When I pulled up by her match-box house, she was out in the yard in a straight-backed chair, apparently searching an old hound for ticks. I knew she couldn’t see me till I got much closer; so I stood by the car and raised my voice, “Aunt Mary, dogs don’t have ticks in the winter.”
She didn’t look up, and I thought “Now she’s deaf.” But then she spoke to the dog clearly, “White man claiming it’s winter, Saul.” And when I walked closer, there in her lap was a rusty can with fat ticks swimming in kerosene. I said “Can you tell who I am?”
Still picking at Saul, Mary said “You who you been every day I knowed you.”
I admired her skill at staving me off, but I had to keep teasing. “Am I Sam House?” Sam was my younger brother, then 26.

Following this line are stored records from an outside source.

(** X6.  Left to choose, [backup_s3_buckets] backs up every bucket but the
    backup bucket: no copy it asks for reads from the backup bucket, so
    earlier backups are not backed up again.  (Names given explicitly are
    taken as they are.) *)
Theorem backup_s3_buckets_skips_the_backup_bucket w :
  exists new,
    calls (fst (backup_s3_buckets self [] w)) = new ++ calls w /\
    Forall (fun c => copies_from (backup_bucket self) c = false) new.
Proof.
  pose (P := fun c => copies_from (backup_bucket self) c = false).
  assert (T : forall w1 w2 w3, issued P w1 w2 -> issued P w2 w3 -> issued P w1 w3)
    by apply issued_trans.
  revert w. change (op_keeps (issued P) (backup_s3_buckets self [])).
  unfold backup_s3_buckets. apply keeps_run.
  apply (keeps_bind _ T);
    [|keeps_structure (issued_refl P) (issued_trans P)].
  apply (keeps_try _ T); [|keeps_structure (issued_refl P) (issued_trans P)].
  apply (keeps_bind_post _ T _ _
           (Forall (fun b => b <> backup_bucket self))).
  - unfold s3_targets, _ensure_backup_bucket.
    keeps_structure (issued_refl P) (issued_trans P);
      unfold s3_head_bucket, s3_create_bucket, s3_put_bucket_versioning,
        s3_put_bucket_lifecycle_configuration, s3_list_buckets;
      solve_issued.
  - intros w l w' l' bs. apply s3_targets_default.
  - intros bs Hbs. apply (keeps_bind _ T).
    + apply (keeps_for_each _ (issued_refl P) T). intros b Hb.
      apply backup_s3_bucket_source.
      rewrite List.Forall_forall in Hbs. now apply Hbs.
    + keeps_structure (issued_refl P) (issued_trans P).
      unfold sns_publish. solve_issued.
Qed.

End S3Targets.

(* ===================================================================== *)
(** * [_send_notification]                                               *)
(* ===================================================================== *)

Section Notifications.

Variable self : BackupManager.
(** [initMic(fromGesture)] up to its first [await]. *)
Definition initMic (gesture : bool) (p : Page) : Page :=
  {| started := started p; overlay := overlay p; overlays := overlays p;
     pending := pending p ++ [{| fromGesture := gesture;
                                 stage := AwaitStream |}];
     gates := gates p; completed := completed p |}.

(** [start] after [await initMic(true)]:
    [if (overlay && overlay.parentNode) ...removeChild(overlay);
     overlay = null]. *)
Definition start_resume (p : Page) : Page :=
  {| started := started p; overlay := false;
     overlays := if overlay p then Nat.pred (overlays p) else overlays p;
     pending := pending p; gates := gates p; completed := completed p |}.

(** [start], the handler of the gate, up to its [await]. *)
Definition start (p : Page) : Page :=
  if started p then p
  else initMic true
         {| started := true; overlay := overlay p; overlays := overlays p;
            pending := pending p; gates := gates p;
            completed := completed p |}.

(** The end of a call of [initMic].  When nothing throws,
    [startAnalyser(stream)] runs to its end and is counted; when
    something throws, in [initMic] or part-way through [startAnalyser],
    the [catch] block runs and nothing is counted.  The call made by
    [start] then resumes [start]. *)
Definition initMic_finish (ok : bool) (a : Activation) (p : Page) : Page :=
  let p1 :=
    if ok then
      {| started := started p; overlay := overlay p;
         overlays := overlays p; pending := pending p; gates := gates p;
         completed := S (completed p) |}
    else initMic_catch (fromGesture a) p in
  if fromGesture a then start_resume p1 else p1.
Lemma paren_re_matches u s' cap :
  Matches false (pattern paren_re) u None s' cap ↔
  s' = [] ∧ ∃ tok, cap = Some tok ∧ paren_annotation u tok.
Proof.
  unfold paren_re, paren_annotation, spaces, percent_opt.
  cbn [pattern Matches]. split.
  - intros (s1 & cap1 & (x & -> & Hx & ->) & s2 & cap2 & (c0 & Hnum & ->)
            & s3 & cap3 & (ws1 & -> & Hws1 & ->)
            & s4 & cap4 & Hpct
            & s5 & cap5 & (y & -> & Hy & ->)
            & s6 & cap6 & (ws2 & -> & Hws2 & ->) & -> & -> & ->).
    apply same_char_exact in Hx as ->. apply same_char_exact in Hy as ->.
    apply number_re_matches in Hnum as (-> & tok & -> & Hnum).
    rewrite take_app_suffix, app_nil_r in Hpct.
    destruct Hpct as [(z & -> & Hz & ->)|[<- ->]].
    + apply same_char_exact in Hz as ->.
      split; [done|]. exists tok. split; [done|].
      exists ws1, [c_percent], ws2. auto 6.
    + split; [done|]. exists tok. split; [done|].
      exists ws1, [], ws2. auto 6.
  - intros (-> & tok & -> & ws1 & pct & ws2 & -> & Hnum & Hws1 & Hpct & Hws2).
    exists (tok ++ ws1 ++ pct ++ c_rparen :: ws2), None.
    split; [by exists c_lparen|].
    exists (ws1 ++ pct ++ c_rparen :: ws2), (Some tok). split.
    { exists None. rewrite take_app_suffix. split; [|done].
      apply number_re_matches. eauto. }
    exists (pct ++ c_rparen :: ws2), (Some tok). split; [by exists ws1|].
    exists (c_rparen :: ws2), (Some tok). split.
    { destruct Hpct as [->| ->]; [by right|left]. by exists c_percent. }
    exists ws2, (Some tok). split; [by exists c_rparen|].
    exists [], (Some tok). split; [|done]. exists ws2. by rewrite app_nil_r.
Qed.
(** Packing of the final polydata; [None] is the empty dict [{}] returned
    when [num_points == 0]. The coordinates go through a [float32] array
    ([np.array(..., dtype=np.float32).flatten().tolist()]). *)
Definition pack (lut : Q -> Q * Q * Q) (op : Q) (wf : bool) (pd : PolyData)
    : option Geometry :=
  let num_points := length (pd_points pd) in
  if (num_points =? 0)%nat then None
  else
    let verts := map float32_round (flat_map point_coords (pd_points pd)) in
    let fs := fallback_faces num_points (extract_faces (pd_polys pd)) in
    let cs := extract_colors lut (pd_scalars pd) num_points in
    Some (mkGeometry verts fs cs num_points (length fs / 3) op wf).

(** ** Bounds, VTK operations and session state *)

(** [GetBounds()]: [(xmin, xmax, ymin, ymax, zmin, zmax)]; VTK's
    uninitialised bounds [(1, -1, 1, -1, 1, -1)] for an empty dataset. *)
Record Bounds := mkBounds { xmin : Q; xmax : Q; ymin : Q; ymax : Q; zmin : Q; zmax : Q }.

Definition qmin (a b : Q) : Q := if Qle_bool a b then a else b.
Definition qmax (a b : Q) : Q := if Qle_bool a b then b else a.

Definition grow (b : Bounds) (p : Point) : Bounds :=
  let '(x, y, z) := p in
  mkBounds (qmin (xmin b) x) (qmax (xmax b) x) (qmin (ymin b) y)
           (qmax (ymax b) y) (qmin (zmin b) z) (qmax (zmax b) z).

Definition GetBounds (d : Dataset) : Bounds :=
  match ds_points d with
  | [] => mkBounds 1 (-1) 1 (-1) 1 (-1)
  | ((x, y, z) as p) :: rest => fold_left grow rest (mkBounds x x y y z z)
  end.

(** The VTK library algorithms the application calls, and the two hashes
    of the interpreter that depend on the process: [hash] of a [str]
    (randomised per process; like every CPython hash never [-1]) and
    [hash(None)]. *)
Record VtkOps := mkVtkOps {
  cut : Dataset -> Plane -> PolyData;             (* vtkCutter *)
  surface : Dataset -> PolyData;                  (* vtkDataSetSurfaceFilter *)
  image_geometry : Dataset -> PolyData;           (* vtkImageDataGeometryFilter *)
  elevation : Dataset -> Dataset;                 (* vtkElevationFilter *)
  lut_color : Q -> Q * Q * Q;                     (* vtkLookupTable.GetColor *)
  read_xdmf : string -> option Dataset;           (* vtkXdmfReader; None: raises *)
  image_to_pointset : Dataset -> option Dataset;  (* vtkImageDataToPointSet; None: raises *)
  point_array_names : Dataset -> list string;
  cell_array_names : Dataset -> list string;
  set_active_scalars : Dataset -> string -> Dataset; (* apply_array_coloring *)
  str_hash : string -> Z;
  none_hash : Z
}.

(** Request parameters held as instance fields. *)
Record Params := mkParams {
  current_opacity : Q;
  wireframe_mode : bool;
  slicing_enabled : bool;
  slice_position : Q;
  slice_normal : Point;
  multiple_slices : bool;
  num_slices : Z;
  slice_spacing : Q
}.

(** The argument tuple of [hash(...)] in [extract_geometry_data]. *)
Record Key := mkKey {
  k_id : nat; k_opacity : Q; k_wireframe : bool; k_array : option string;
  k_enabled : bool; k_position : Q; k_normal : Point; k_multi : bool; k_num : Z
}.

(** ** CPython's [hash] on the values of the key (64-bit build) *)

(** [_PyHASH_MODULUS = 2**61 - 1]. *)
Definition py_modulus : Z := 2 ^ 61 - 1.

(** [pow(b, e, m)] by squaring. *)
Fixpoint pow_mod (b : Z) (e : positive) (m : Z) : Z :=
  match e with
  | xH => b mod m
  | xO e' => let r := pow_mod b e' m in (r * r) mod m
  | xI e' => let r := pow_mod b e' m in (r * r * b) mod m
  end.

(** The numeric hash shared by [int], [float] and [Fraction] (equal values
    hash equally): [|p| * inverse(q)] modulo [2**61 - 1] with the sign of
    [p], [sys.hash_info.inf] when [q] has no inverse, and [-1] mapped to
    [-2]. *)
Definition py_hash_Q (x : Q) : Z :=
  let p := Qnum x in
  let q := Zpos (Qden x) in
  let dinv := pow_mod q (Z.to_pos (py_modulus - 2)) py_modulus in
  let h := if dinv =? 0 then 314159 else ((Z.abs p mod py_modulus) * dinv) mod py_modulus in
  let r := if p <? 0 then - h else h in
  if r =? -1 then -2 else r.

Definition py_hash_Z (n : Z) : Z := py_hash_Q (inject_Z n).

(** [hash(True) == 1], [hash(False) == 0]. *)
Definition py_hash_bool (b : bool) : Z := if b then 1 else 0.

Definition xxprime_1 : Z := 11400714785074694791.
Definition xxprime_2 : Z := 14029467366897019727.
Definition xxprime_5 : Z := 2870177450012600261.

Definition word64 : Z := 2 ^ 64.

(** [_PyHASH_XXROTATE]: rotation left by 31 bits of a 64-bit word. *)
Definition rotl31 (x : Z) : Z :=
  Z.lor (Z.land (Z.shiftl x 31) (word64 - 1)) (Z.shiftr x 33).

(** One lane of [tuplehash]: [acc += lane * XXPRIME_2; acc = rotl31(acc);
    acc *= XXPRIME_1] in unsigned 64-bit arithmetic. *)
Definition tuple_step (acc lane : Z) : Z :=
  let acc := (acc + (lane mod word64) * xxprime_2) mod word64 in
  (rotl31 acc * xxprime_1) mod word64.

(** [tuplehash] of a tuple whose items hash to [lanes]; the result as a
    signed [Py_hash_t]. *)
Definition tuple_hash (lanes : list Z) : Z :=
  let acc := fold_left tuple_step lanes xxprime_5 in
  let acc := (acc + Z.lxor (Z.of_nat (length lanes)) (Z.lxor xxprime_5 3527539)) mod word64 in
  if acc =? word64 - 1 then 1546275796
  else if acc <? 2 ^ 63 then acc else acc - word64.
(** X5. Records are paired by position: when the target is the baseline
    with one record put in front, it is the last record of the baseline
    that is reported as added, not the new one. *)
Theorem front_insertion_adds_last (cad1 cad2 : CADFeatures) (T : string)
    (cad1_list : list Record_) (r : Record_) :
  cad1 !! T = Some cad1_list →
  cad2 !! T = Some (r :: cad1_list) →
  additions (compare_features cad1 cad2) !! T = Some [default r (last cad1_list)] ∧
  removals (compare_features cad1 cad2) !! T = None.
Proof.
  intros H1 H2. rewrite additions_lookup, removals_lookup.
  unfold additions_at, removals_at. rewrite H1, H2. simpl.
  rewrite bool_decide_eq_true_2 by lia.
  rewrite bool_decide_eq_false_2 by lia.
  by rewrite <- drop_length_cons.
Qed.

Lemma front_insertion_adds_last_witness :
  let cad1 : CADFeatures := {[ "HOLE" := [hole1_blank; hole2] ]} in
  let cad2 : CADFeatures := {[ "HOLE" := [pocket1; hole1_blank; hole2] ]} in
  additions (compare_features cad1 cad2) !! "HOLE" = Some [hole2] ∧
  removals (compare_features cad1 cad2) !! "HOLE" = None.
Proof.
  cbv zeta.
  apply (front_insertion_adds_last _ _ "HOLE" [hole1_blank; hole2] pocket1);
    vm_compute; reflexivity.
Defined.

Lemma changed_fields_empty (cad1_detail cad2_detail : Record_) :
  changed_fields cad1_detail cad2_detail = ∅ ↔
  ∀ key value, cad2_detail !! key = Some value →
    ∃ v, cad1_detail !! key = Some v ∧ ne v value = false.
Proof.
  split.
  - intros H key value Hk.
    assert (Hc : changed_fields cad1_detail cad2_detail !! key = None) by by rewrite H.
    rewrite changed_fields_lookup in Hc. unfold field_change in Hc.
    rewrite Hk in Hc. destruct (cad1_detail !! key) as [v|]; [|done].
    exists v. split; [done|]. by destruct (ne v value).
  - intros H. apply map_eq. intros key.
    rewrite changed_fields_lookup, lookup_empty. unfold field_change.
    destruct (cad2_detail !! key) as [value|] eqn:Hk; [|done].
    destruct (H key value Hk) as (v & -> & ->). done.
Qed.

(** X6. A tag of both collections has no modification exactly when, in
    every pair of records at the same position, each attribute of the
    target record is in the baseline record with a value that does not
    differ.  The attributes of the baseline record alone play no part:
    dropping an attribute is not reported. *)
Theorem no_modification_iff (cad1 cad2 : CADFeatures) (T : string)
    (cad1_list cad2_list : list Record_) :
  cad1 !! T = Some cad1_list →
  cad2 !! T = Some cad2_list →
  modifications (compare_features cad1 cad2) !! T = None ↔
  Forall (λ pair : Record_ * Record_,
            ∀ key value, pair.1 !! key = Some value →
              ∃ v, pair.2 !! key = Some v ∧ ne v value = false)
         (zip cad2_list cad1_list).
Proof.
  intros H1 H2. rewrite modifications_lookup. unfold modifications_at.
  rewrite H1, H2, feature_modifications_omap.
  induction (zip cad2_list cad1_list) as [|[r2 r1] l IH].
  - split; [constructor|done].
  - change (omap modification_of ((r2, r1) :: l)) with
      (match modification_of (r2, r1) with
       | Some y => y :: omap modification_of l
       | None => omap modification_of l
       end).
    rewrite Forall_cons. cbn [fst snd].
    rewrite <- (changed_fields_empty r1 r2), <- modification_of_None.
    destruct (modification_of (r2, r1)) eqn:Hm.
    + split; [done|]. by intros [? _].
    + rewrite IH. split; [done|]. by intros [_ ?].
Qed.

She finally turned her long face toward me and shaded her eyes, “Fool, you used to be Hilman. Sit down.” That far, she was right—the summer loss of my wife and daughter had cored me out at 34; but could her eyes really see that well? She pointed to the sandy ground beneath us. It was good enough for Saul; who was I to decline, on a warm dry day?
I sat and, since she’d called me a fool, I thought “All right, I’ll ask her right off.” When Saul’s next tick hit the bottom of the can, I said “Aunt Mary, were you born a slave?” For the next still minute, I thought I’d struck her.
But next she let out a dry chuckle. She lifted Saul’s droopy right ear and leaned down, “Tell him, Saul. You know.” She faced me again and said “Hilman, you feeling good as you look?”
I said “No ma’am” but I felt some ease; and for nearly two hours, we sat in the last of that midwinter spring and asked each other aimless questions about our safe past, both dodging the traps of here and now.
This much came clear, from her answers and my memory. Mary cooked for my mother’s parents from the week they settled here in 1882. And though she retired before I was born, she was in and out of my grandmother’s house all through my childhood. She took the rights accorded her age and always came in through the front door—no knock, just a statement, “It’s nothing but me.” Then she’d head for the kitchen and sit by the sink, a new addition since her days there. Most of my kin ignored her politely. They thought they knew all she had to tell. But early she won my affectionate awe. She treated me like the full-grown man I meant to be, that tart and dead-level, that unforgiving whenever I failed.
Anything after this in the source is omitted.